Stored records

(* ===== verification/ParamInit.v ===== *)
(** * utils/param.cc, mshadow/tensor_random.h: the first values of a param

    [InitValues] fills a param with a constant or with draws of a distribution, scaled, and sets
    its version.  The generator and the distributions of the C++ library are the class [Rng], whose
    laws are what its standard promises.  The worker's [sample] is [sample_values] for the
    configuration of the param. *)

From Stdlib Require Import SpecFloat.
From S2P Require Import Prelude Float32 Metric Msg Format Memory Param Server Worker LayerConf Layers LayersProps LayerCompute Mshadow MshadowProps LayerMath LayerMathProps LayerLinear.

(** The fields of ParamProto that say how. *)
Inductive InitMethod :=
| kConstant | kGaussian | kUniform | kPretrained | kGaussainSqrtFanIn | kUniformSqrtFanIn | kUniformSqrtFanInOut.
Record InitProto := mkInit {
  init_method : InitMethod; value : Z; low : Z; high : Z; mean : Z; std : Z;
}.
Definition InitProto_default : InitProto := mkInit kGaussian f32_one (f32_neg f32_one) f32_one 0 f32_one.

Definition f32_leb (a b : Z) : bool := SFleb (f32_decode a) (f32_decode b).
Definition FLT_MAX : Z := 0x7f7fffff.
Definition f64_sqrt : spec_float -> spec_float := SFsqrt 53 1024.

(** [std::mt19937] and the two distributions: a draw and the next state. *)
Class Rng := {
  gen : Type;
  uniform_real : Z -> Z -> gen -> Z * gen;
  normal : Z -> Z -> gen -> Z * gen;
}.
(** What [uniform_real_distribution] requires. *)
Definition uniform_ok (a b : Z) : bool := f32_leb a b && f32_leb (f32_sub b a) FLT_MAX.
Definition within (a b v : Z) : Prop := is_f32 v /\ f32_leb a v = true /\ f32_leb v b = true.
Class RngLaws (R : Rng) := {
  uniform_within a b g : is_f32 a -> is_f32 b -> uniform_ok a b = true -> within a b (uniform_real a b g).1;
  normal_f32 mu sigma g : is_f32 mu -> is_f32 (normal mu sigma g).1;
}.

Section init.
Context `{R : Rng}.

Fixpoint draws (d : gen -> Z * gen) (n : nat) (g : gen) : list Z * gen :=
  match n with
  | O => ([], g)
  | S n => let '(x, g) := d g in let '(xs, g) := draws d n g in (x :: xs, g)
  end.
Definition sample_into (d : gen -> Z * gen) (t : ten) (g : gen) (h : heap) : outcome (heap * gen) :=
  let '(vs, g) := draws d (Z.to_nat (shape_size (tenshape t))) g in
  h ← put t (mkTensor (tenshape t) vs) h; Ok (h, g).
Definition SampleUniform (a b : Z) (t : ten) (g : gen) (h : heap) : outcome (heap * gen) :=
  if uniform_ok a b then sample_into (uniform_real a b) t g h else Undef.
(** [normal_distribution] requires a positive deviation, which is not a NaN. *)
Definition SampleGaussian (mu sigma : Z) (t : ten) (g : gen) (h : heap) : outcome (heap * gen) :=
  if f32_leb sigma 0 then h ← assign saveto t (ScalarExp mu) h; Ok (h, g)
  else if f32_ltb 0 sigma then sample_into (normal mu sigma) t g h else Undef.

(** [value / sqrt(n)], computed in [double]. *)
Definition by_sqrt (v n : Z) : Z := f32_of_f64 (f64_div (f64_of_f32 v) (f64_sqrt (f64_of_Z n))).
(** What the draws are multiplied with. *)
Definition factor (c : InitProto) (shape : list Z) : outcome Z :=
  match init_method c with
  | kUniformSqrtFanInOut =>
      s0 ← idx shape 0; s1 ← idx shape 1; n ← iadd s0 s1; Ok (by_sqrt (value c) n)
  | kGaussainSqrtFanIn => s0 ← idx shape 0; Ok (by_sqrt (value c) s0)
  | _ => Ok (value c)
  end.
(** [if (proto_.value()) data *= ...] *)
Definition scale (c : InitProto) (shape : list Z) (t : ten) (h : heap) : outcome heap :=
  if f32_eqb (value c) 0 then Ok h else s ← factor c shape; assign multo t (ScalarExp s) h.
Definition sample_values (c : InitProto) (p : Param) (g : gen) (h : heap) : outcome (heap * gen) :=
  b ← data_blob p h;
  '(h, data) ← Tensor1 b h;
  match init_method c with
  | kConstant => h ← assign saveto data (ScalarExp (value c)) h; Ok (h, g)
  | kUniform | kUniformSqrtFanInOut =>
      '(h, g) ← SampleUniform (low c) (high c) data g h;
      h ← scale c (shape_ b) data h; Ok (h, g)
  | kGaussian | kGaussainSqrtFanIn =>
      '(h, g) ← SampleGaussian (mean c) (std c) data g h;
      h ← scale c (shape_ b) data h; Ok (h, g)
  | kPretrained | kUniformSqrtFanIn => Ok (h, g)
  end.
Definition Param_InitValues (c : InitProto) (version : Z) (p : Param) (g : gen) (h : heap) : outcome (heap * gen) :=
  '(h, g) ← sample_values c p g h;
  h ← param_set_version version p h; Ok (h, g).
End init.

Lemma zip_with_const {A} (f : Z -> Z -> Z) s ws (l : list A) : length l = length ws ->
  zip_with f ws (map (fun _ => s) l) = map (fun v => f v s) ws.
Proof. revert l. induction ws as [|w ws IH]; intros [|x l] Hl; simpl in *; try done. f_equal. apply IH. lia. Qed.

Lemma map_replicate (ws : list Z) (s : Z) : map (fun _ => s) ws = replicate (length ws) s.
Proof. induction ws as [|w ws IH]; [done|]. simpl. by rewrite IH. Qed.

(** ** A param's memory while it is filled *)

(** In [h], made from [h0], the blob [b] has the values [ws] at [p], and memory elsewhere is as it was. *)
Record filled (h0 : heap) (b : Blob) (p n : Z) (ws : list Z) (h : heap) : Prop := {
  fl_ok : heap_ok h;
  fl_ten : ten_at h (b, p) [] (mkTen p [n]) ws [];
  fl_blobs : blobs h = blobs h0;
  fl_frame q m bs : q + Z.of_nat m <= p \/ p + sizeof_float * capacity_ b <= q ->
    peek (cells h0) q m = Some bs -> peek (cells h) q m = Some bs;
}.
Lemma mutable_cpu_data_blobs b h h' p : mutable_cpu_data b h = Ok (h', p) -> blobs h' = blobs h.
Proof.
  unfold mutable_cpu_data, sm_mutable_cpu_data, to_cpu. intros H. repeat (inv_ok H || case_match || (progress simplify_eq/=)).
  inv_ok E0. case_match; by simplify_eq.
Qed.
Lemma put_blobs t v h h' : put t v h = Ok h' -> blobs h' = blobs h.
Proof. unfold put, store. intros H. inv_ok H. by injection H as <-. Qed.
Lemma filled_length h0 b p n ws h : filled h0 b p n ws h -> Z.of_nat (length ws) = n /\ 0 < n < 2 ^ 32.
Proof.
  intros [_ [_ _ [Hp Hs Hl]] _ _]. simpl in *. apply list.Forall_cons in Hp as [Hp _].
  unfold shape_size in *. simpl in *. lia.
Qed.
Lemma filled_start h b vs : heap_ok h -> blob_holds h b vs -> 0 < count_ b <= INT_MAX ->
  exists h1 p, Tensor1 b h = Ok (h1, mkTen p [count_ b]) /\ filled h b p (count_ b) vs h1.
Proof.
  intros Hok Hb Hn. pose proof (holds_count _ _ _ Hb) as Hc.
  destruct (mutable_cpu_data_Ok h b vs Hok Hb) as (h1 & p & i & E & Hok1 & Hk & Hd & Hpt & _).
  exists h1, p. unfold Tensor1, make_ten. rewrite E, bind_Ok. simpl.
  rewrite (u32_small (count_ b)) by (unfold INT_MAX in *; lia). split; [done|]. split; [done| | |].
  - split; simpl; [|lia|].
    + rewrite app_nil_r. split; [by eapply blob_holds_keeps|by exists i].
    + split; simpl; [repeat constructor; lia|unfold shape_size, INT_MAX in *; simpl; lia|unfold shape_size; simpl; lia].
  - by eapply mutable_cpu_data_blobs.
  - intros q m bs _. by apply Hk.
Qed.
Lemma filled_put h0 b p n ws vs h : filled h0 b p n ws h -> length vs = length ws -> Forall is_f32 vs ->
  exists h', put (mkTen p [n]) (mkTensor [n] vs) h = Ok h' /\ filled h0 b p n vs h'.
Proof.
  intros [Hok Ht Hbl Hfr] Hl Hf. destruct (ten_put _ _ _ _ _ _ vs Hok Ht Hl Hf) as (h' & E & Hw & Ht').
  exists h'. split; [exact E|]. split; [apply Hw|done|by rewrite (put_blobs _ _ _ _ E)|].
  intros q m bs Hq Hp. rewrite <- (Hfr q m bs Hq Hp). apply peek_ext. intros a Ha. apply (wr_cells _ _ _ Hw).
  constructor; [unfold outside; simpl; lia|constructor].
Qed.
Lemma filled_assign Save s h0 b p n ws h : filled h0 b p n ws h -> (forall v, v ∈ ws -> is_f32 (Save v s)) ->
  exists h', assign Save (mkTen p [n]) (ScalarExp s) h = Ok h' /\ filled h0 b p n (map (fun v => Save v s) ws) h'.
Proof.
  intros Hfl Hs. destruct (filled_length _ _ _ _ _ _ Hfl) as [Hn Hpos].
  destruct (filled_put _ _ _ _ _ (map (fun v => Save v s) ws) _ Hfl) as (h' & E & Hfl'); [by rewrite length_map| |].
  { apply list.Forall_forall. intros v Hv. apply list_elem_of_In, in_map_iff in Hv as (w & <- & Hw).
    by apply Hs, list_elem_of_In. }
  exists h'. split; [|done]. unfold assign. rewrite (ten_get _ _ _ _ _ _ (fl_ten _ _ _ _ _ _ Hfl)), bind_Ok.
  unfold MapExp. simpl.
  rewrite (map_out_Ok _ (fun _ => s)) by done. rewrite bind_Ok. unfold save_all. simpl.
  assert (Hlen : length (positions [n]) = length ws).
  { pose proof (length_positions n []) as H. unfold shape_size in H. simpl in H.
    enough (Z.of_nat (length (positions [n])) = n) by lia. rewrite H; [lia|repeat constructor; lia|lia]. }
  by rewrite length_map, Hlen, decide_True, drop_all, app_nil_r, bind_Ok, zip_with_const by (done || lia).
Qed.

◆ What you will do ◆
Output, please, only the lines running from the start of the entries through the line that contains "(** [std::mt19937] and", including both of those lines.

◆ Expected output ◆
(* ===== verification/ParamInit.v ===== *)
(** * utils/param.cc, mshadow/tensor_random.h: the first values of a param

    [InitValues] fills a param with a constant or with draws of a distribution, scaled, and sets
    its version.  The generator and the distributions of the C++ library are the class [Rng], whose
    laws are what its standard promises.  The worker's [sample] is [sample_values] for the
    configuration of the param. *)

From Stdlib Require Import SpecFloat.
From S2P Require Import Prelude Float32 Metric Msg Format Memory Param Server Worker LayerConf Layers LayersProps LayerCompute Mshadow MshadowProps LayerMath LayerMathProps LayerLinear.

(** The fields of ParamProto that say how. *)
Inductive InitMethod :=
| kConstant | kGaussian | kUniform | kPretrained | kGaussainSqrtFanIn | kUniformSqrtFanIn | kUniformSqrtFanInOut.
Record InitProto := mkInit {
  init_method : InitMethod; value : Z; low : Z; high : Z; mean : Z; std : Z;
}.
Definition InitProto_default : InitProto := mkInit kGaussian f32_one (f32_neg f32_one) f32_one 0 f32_one.

Definition f32_leb (a b : Z) : bool := SFleb (f32_decode a) (f32_decode b).
Definition FLT_MAX : Z := 0x7f7fffff.
Definition f64_sqrt : spec_float -> spec_float := SFsqrt 53 1024.

(** [std::mt19937] and the two distributions: a draw and the next state. *)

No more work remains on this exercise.